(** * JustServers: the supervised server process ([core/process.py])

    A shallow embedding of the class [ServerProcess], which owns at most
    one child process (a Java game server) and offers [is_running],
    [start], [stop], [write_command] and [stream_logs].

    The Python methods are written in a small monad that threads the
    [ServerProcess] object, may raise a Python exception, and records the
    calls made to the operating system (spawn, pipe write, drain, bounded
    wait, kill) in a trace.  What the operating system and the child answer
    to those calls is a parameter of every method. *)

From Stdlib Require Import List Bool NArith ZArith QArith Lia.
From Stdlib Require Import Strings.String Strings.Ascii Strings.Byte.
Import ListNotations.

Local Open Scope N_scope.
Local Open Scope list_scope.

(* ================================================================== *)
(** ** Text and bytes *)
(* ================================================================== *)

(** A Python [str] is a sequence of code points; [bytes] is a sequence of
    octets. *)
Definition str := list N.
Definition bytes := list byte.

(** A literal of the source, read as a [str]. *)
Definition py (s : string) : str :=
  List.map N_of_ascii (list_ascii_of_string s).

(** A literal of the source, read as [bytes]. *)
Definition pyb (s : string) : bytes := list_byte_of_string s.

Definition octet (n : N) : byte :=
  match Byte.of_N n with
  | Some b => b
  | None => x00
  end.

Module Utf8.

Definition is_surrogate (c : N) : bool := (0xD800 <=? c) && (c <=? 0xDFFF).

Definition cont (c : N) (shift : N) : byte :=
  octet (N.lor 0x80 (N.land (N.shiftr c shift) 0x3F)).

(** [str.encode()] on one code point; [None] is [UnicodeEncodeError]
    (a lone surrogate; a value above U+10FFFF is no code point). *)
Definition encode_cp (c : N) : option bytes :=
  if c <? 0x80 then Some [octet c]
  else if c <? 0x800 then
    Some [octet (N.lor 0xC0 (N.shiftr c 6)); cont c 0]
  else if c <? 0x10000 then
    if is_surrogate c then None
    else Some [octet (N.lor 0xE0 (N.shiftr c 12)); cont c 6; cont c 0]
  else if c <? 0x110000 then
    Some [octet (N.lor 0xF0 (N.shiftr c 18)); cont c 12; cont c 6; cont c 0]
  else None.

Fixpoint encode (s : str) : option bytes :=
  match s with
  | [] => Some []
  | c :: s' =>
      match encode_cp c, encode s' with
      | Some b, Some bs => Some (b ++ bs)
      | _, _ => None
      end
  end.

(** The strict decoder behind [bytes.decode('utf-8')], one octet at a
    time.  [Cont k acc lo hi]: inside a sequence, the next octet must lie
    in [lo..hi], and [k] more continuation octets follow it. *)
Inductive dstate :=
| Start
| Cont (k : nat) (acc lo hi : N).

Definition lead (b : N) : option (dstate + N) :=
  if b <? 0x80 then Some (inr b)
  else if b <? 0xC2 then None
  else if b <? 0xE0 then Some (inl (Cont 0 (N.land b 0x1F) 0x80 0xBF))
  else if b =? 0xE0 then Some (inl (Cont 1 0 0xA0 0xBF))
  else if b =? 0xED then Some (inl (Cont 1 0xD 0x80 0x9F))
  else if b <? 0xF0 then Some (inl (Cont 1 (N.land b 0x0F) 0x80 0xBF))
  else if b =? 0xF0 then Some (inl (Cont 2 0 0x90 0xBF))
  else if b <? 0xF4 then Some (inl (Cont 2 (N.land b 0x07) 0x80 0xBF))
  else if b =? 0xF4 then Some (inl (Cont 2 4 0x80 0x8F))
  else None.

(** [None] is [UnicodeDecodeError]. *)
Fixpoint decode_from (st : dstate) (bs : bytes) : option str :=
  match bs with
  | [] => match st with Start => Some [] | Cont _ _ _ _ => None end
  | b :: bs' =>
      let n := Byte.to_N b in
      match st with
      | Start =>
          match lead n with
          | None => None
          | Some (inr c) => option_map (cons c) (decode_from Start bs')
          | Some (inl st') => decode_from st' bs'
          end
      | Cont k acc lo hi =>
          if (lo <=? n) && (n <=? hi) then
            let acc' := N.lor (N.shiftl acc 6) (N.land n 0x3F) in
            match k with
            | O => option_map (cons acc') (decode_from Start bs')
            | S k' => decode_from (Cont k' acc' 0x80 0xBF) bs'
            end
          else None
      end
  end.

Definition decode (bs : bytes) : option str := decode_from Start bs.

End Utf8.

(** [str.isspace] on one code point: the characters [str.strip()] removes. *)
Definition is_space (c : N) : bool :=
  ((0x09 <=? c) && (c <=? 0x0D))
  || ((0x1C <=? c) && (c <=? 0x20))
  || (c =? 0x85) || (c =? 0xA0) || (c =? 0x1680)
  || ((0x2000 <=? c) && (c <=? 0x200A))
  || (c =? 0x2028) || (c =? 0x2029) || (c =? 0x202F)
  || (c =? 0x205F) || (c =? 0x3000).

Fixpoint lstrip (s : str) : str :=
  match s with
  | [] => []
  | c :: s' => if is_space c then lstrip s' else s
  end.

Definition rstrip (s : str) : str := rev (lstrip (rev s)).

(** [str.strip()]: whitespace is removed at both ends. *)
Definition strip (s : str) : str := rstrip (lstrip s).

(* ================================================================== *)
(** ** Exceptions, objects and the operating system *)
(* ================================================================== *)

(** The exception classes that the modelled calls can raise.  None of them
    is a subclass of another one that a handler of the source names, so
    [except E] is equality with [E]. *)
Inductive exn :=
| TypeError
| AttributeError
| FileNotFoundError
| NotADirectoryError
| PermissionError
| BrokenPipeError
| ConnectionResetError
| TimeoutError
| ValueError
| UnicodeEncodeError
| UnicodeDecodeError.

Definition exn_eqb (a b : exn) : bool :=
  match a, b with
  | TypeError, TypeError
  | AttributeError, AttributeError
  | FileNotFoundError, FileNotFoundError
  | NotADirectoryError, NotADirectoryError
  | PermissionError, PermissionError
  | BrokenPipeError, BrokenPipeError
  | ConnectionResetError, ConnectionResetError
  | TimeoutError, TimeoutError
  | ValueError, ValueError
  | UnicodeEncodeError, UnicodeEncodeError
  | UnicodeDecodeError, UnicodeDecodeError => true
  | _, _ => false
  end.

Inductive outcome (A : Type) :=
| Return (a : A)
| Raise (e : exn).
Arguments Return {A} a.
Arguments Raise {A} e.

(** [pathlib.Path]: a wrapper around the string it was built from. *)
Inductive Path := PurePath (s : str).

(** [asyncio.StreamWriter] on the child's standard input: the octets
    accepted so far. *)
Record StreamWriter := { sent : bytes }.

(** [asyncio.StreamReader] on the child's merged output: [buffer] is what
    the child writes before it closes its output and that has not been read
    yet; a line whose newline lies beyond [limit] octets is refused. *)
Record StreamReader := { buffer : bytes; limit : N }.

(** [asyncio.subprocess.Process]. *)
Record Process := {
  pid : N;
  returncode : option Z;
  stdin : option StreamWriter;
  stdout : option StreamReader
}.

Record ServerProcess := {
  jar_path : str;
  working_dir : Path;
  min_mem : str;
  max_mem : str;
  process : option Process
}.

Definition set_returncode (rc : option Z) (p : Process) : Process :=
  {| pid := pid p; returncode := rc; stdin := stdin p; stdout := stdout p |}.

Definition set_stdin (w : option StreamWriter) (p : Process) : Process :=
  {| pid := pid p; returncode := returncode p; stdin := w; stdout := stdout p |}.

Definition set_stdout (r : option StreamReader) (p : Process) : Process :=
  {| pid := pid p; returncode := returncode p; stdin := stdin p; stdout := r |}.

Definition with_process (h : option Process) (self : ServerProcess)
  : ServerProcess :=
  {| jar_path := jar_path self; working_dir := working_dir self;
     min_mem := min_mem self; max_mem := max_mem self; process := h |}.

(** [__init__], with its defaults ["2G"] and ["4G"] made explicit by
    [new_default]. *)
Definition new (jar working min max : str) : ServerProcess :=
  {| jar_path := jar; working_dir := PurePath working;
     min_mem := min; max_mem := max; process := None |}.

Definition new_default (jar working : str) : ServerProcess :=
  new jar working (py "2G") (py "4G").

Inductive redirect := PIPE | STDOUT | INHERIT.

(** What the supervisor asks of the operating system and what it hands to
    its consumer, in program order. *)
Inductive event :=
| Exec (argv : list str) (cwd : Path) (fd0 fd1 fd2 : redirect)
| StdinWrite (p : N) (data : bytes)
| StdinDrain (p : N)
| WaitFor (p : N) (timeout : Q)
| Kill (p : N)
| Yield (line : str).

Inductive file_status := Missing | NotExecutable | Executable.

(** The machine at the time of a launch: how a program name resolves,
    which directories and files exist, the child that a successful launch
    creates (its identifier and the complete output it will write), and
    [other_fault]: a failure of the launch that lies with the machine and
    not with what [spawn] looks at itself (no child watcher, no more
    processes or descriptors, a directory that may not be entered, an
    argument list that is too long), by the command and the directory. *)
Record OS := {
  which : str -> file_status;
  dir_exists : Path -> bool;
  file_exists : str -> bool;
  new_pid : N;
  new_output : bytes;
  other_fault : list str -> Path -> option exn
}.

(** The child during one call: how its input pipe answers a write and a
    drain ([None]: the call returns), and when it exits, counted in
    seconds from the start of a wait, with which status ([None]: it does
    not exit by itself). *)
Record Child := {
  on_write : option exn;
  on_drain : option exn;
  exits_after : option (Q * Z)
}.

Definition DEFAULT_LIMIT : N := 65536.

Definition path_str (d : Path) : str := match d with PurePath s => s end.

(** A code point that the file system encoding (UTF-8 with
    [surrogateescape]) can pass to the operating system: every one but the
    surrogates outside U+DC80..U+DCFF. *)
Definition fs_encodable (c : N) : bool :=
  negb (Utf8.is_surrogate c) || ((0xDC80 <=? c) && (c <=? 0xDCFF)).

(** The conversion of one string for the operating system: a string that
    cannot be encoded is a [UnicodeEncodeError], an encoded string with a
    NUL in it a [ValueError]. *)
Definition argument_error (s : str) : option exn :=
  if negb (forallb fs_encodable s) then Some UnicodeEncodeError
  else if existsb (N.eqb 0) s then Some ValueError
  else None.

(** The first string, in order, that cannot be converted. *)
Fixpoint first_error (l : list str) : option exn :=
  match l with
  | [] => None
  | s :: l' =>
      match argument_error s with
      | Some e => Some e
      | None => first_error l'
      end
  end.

--

*Problem to solve*
What lines in the listing include the string "program"? Copy them out.

*Response*
    its consumer, in program order. *)
(** The machine at the time of a launch: how a program name resolves,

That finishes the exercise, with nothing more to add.